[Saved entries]
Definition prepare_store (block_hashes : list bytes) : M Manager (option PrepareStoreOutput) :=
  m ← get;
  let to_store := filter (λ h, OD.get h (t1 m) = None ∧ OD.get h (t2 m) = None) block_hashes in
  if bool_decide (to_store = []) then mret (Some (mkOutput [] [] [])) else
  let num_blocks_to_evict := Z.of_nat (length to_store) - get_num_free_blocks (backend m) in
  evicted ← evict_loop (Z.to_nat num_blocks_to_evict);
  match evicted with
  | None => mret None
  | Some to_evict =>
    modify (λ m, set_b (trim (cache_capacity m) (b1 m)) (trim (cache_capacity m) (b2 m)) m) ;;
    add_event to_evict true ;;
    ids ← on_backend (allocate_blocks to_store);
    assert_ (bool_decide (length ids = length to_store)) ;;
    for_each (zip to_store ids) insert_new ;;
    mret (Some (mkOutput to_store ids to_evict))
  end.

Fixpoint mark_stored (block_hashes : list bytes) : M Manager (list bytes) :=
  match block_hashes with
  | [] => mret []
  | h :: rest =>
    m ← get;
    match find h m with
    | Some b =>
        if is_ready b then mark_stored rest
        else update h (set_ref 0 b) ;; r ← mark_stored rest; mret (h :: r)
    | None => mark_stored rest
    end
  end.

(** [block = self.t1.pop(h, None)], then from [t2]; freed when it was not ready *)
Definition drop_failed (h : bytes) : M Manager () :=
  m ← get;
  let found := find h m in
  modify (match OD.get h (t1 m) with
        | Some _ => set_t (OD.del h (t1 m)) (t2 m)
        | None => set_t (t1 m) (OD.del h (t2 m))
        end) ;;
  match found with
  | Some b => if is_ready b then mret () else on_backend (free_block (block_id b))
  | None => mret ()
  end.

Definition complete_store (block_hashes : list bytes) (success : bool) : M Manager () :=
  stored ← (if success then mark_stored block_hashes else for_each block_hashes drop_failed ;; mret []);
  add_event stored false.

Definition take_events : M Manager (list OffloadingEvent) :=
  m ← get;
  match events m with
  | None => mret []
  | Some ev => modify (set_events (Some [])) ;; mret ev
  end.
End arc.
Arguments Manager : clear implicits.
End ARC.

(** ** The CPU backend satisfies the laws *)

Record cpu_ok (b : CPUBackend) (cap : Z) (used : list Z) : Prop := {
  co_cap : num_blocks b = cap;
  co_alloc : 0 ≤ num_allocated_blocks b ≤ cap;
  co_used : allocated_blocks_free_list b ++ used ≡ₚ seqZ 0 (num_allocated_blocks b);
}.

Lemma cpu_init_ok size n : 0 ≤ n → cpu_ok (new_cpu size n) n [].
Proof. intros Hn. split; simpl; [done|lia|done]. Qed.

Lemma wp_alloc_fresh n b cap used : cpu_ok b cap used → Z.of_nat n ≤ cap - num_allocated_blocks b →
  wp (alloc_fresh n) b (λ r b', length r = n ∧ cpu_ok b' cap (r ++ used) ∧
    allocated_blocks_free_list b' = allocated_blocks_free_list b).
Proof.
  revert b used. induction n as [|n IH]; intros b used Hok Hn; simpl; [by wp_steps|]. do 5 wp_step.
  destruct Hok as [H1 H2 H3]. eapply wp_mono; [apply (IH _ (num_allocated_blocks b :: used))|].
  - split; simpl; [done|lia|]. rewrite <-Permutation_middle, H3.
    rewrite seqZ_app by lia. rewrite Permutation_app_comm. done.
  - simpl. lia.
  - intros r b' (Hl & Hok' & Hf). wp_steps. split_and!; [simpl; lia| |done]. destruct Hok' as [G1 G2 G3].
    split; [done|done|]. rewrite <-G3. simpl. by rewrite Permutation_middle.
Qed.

--

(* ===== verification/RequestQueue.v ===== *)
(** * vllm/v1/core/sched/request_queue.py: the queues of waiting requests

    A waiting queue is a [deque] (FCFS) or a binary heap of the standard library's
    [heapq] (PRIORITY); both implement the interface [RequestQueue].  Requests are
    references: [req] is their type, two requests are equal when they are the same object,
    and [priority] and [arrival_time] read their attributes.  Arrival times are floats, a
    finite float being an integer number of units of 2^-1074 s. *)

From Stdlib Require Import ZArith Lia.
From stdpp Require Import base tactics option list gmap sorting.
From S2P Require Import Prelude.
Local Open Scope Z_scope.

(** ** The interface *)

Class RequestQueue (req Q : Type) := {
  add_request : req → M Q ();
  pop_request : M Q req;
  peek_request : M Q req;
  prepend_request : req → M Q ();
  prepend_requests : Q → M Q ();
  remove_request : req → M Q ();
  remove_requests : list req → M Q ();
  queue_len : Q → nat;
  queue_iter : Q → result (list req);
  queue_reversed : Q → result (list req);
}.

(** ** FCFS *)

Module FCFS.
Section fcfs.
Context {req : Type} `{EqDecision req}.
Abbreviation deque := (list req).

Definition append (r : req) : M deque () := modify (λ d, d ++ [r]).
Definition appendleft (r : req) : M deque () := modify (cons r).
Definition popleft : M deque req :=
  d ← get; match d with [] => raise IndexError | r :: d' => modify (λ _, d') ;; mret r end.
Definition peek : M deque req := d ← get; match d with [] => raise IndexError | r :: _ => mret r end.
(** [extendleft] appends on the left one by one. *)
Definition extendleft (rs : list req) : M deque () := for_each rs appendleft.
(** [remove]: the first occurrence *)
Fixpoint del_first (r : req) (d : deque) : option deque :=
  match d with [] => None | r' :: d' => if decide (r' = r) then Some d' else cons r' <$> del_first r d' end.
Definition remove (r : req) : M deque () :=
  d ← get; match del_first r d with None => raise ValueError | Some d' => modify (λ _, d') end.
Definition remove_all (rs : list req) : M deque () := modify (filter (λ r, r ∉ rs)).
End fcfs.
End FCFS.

==

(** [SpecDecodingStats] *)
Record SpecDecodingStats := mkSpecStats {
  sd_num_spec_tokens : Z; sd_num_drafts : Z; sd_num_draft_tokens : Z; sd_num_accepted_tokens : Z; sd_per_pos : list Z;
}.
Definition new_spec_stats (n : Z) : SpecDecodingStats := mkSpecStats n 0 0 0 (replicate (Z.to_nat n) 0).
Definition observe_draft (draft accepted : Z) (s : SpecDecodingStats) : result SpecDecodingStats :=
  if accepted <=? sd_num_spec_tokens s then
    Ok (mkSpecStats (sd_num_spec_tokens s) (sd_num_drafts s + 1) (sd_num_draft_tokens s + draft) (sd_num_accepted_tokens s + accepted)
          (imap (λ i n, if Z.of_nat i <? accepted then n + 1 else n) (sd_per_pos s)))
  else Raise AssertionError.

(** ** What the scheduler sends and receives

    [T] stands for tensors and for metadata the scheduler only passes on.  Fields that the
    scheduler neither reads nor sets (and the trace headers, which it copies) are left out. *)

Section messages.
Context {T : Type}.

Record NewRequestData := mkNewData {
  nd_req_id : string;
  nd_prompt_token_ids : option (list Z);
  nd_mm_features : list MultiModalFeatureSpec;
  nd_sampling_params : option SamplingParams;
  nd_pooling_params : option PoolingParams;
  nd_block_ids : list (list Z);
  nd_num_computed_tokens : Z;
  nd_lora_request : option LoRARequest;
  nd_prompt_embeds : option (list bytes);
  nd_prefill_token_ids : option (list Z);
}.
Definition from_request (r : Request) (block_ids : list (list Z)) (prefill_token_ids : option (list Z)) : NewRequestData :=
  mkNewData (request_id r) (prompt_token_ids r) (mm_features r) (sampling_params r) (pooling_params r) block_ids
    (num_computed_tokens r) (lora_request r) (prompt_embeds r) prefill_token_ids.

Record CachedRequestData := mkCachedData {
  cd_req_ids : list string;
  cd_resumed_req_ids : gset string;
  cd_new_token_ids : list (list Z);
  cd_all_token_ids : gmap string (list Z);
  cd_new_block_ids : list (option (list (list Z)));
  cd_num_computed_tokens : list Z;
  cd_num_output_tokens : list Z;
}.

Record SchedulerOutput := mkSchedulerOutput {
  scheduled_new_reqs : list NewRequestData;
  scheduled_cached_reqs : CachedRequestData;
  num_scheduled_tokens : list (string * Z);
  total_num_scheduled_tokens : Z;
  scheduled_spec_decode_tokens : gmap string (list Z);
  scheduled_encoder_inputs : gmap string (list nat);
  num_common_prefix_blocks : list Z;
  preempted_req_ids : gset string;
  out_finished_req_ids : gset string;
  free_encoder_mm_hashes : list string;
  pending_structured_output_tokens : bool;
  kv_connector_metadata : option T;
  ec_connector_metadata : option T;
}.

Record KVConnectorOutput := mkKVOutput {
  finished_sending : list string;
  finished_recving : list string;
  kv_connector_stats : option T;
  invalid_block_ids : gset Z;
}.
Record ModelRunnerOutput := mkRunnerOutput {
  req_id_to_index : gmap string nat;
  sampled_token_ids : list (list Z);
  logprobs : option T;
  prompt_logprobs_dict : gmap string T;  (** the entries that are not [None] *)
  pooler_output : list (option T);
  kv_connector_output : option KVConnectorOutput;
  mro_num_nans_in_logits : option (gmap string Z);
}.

= Task details =
Print exactly the lines above from the one with "Definition prepare_store (block_hashes" to the one with "let to_store := filter", including both.

= Your response =
Definition prepare_store (block_hashes : list bytes) : M Manager (option PrepareStoreOutput) :=
  m ← get;
  let to_store := filter (λ h, OD.get h (t1 m) = None ∧ OD.get h (t2 m) = None) block_hashes in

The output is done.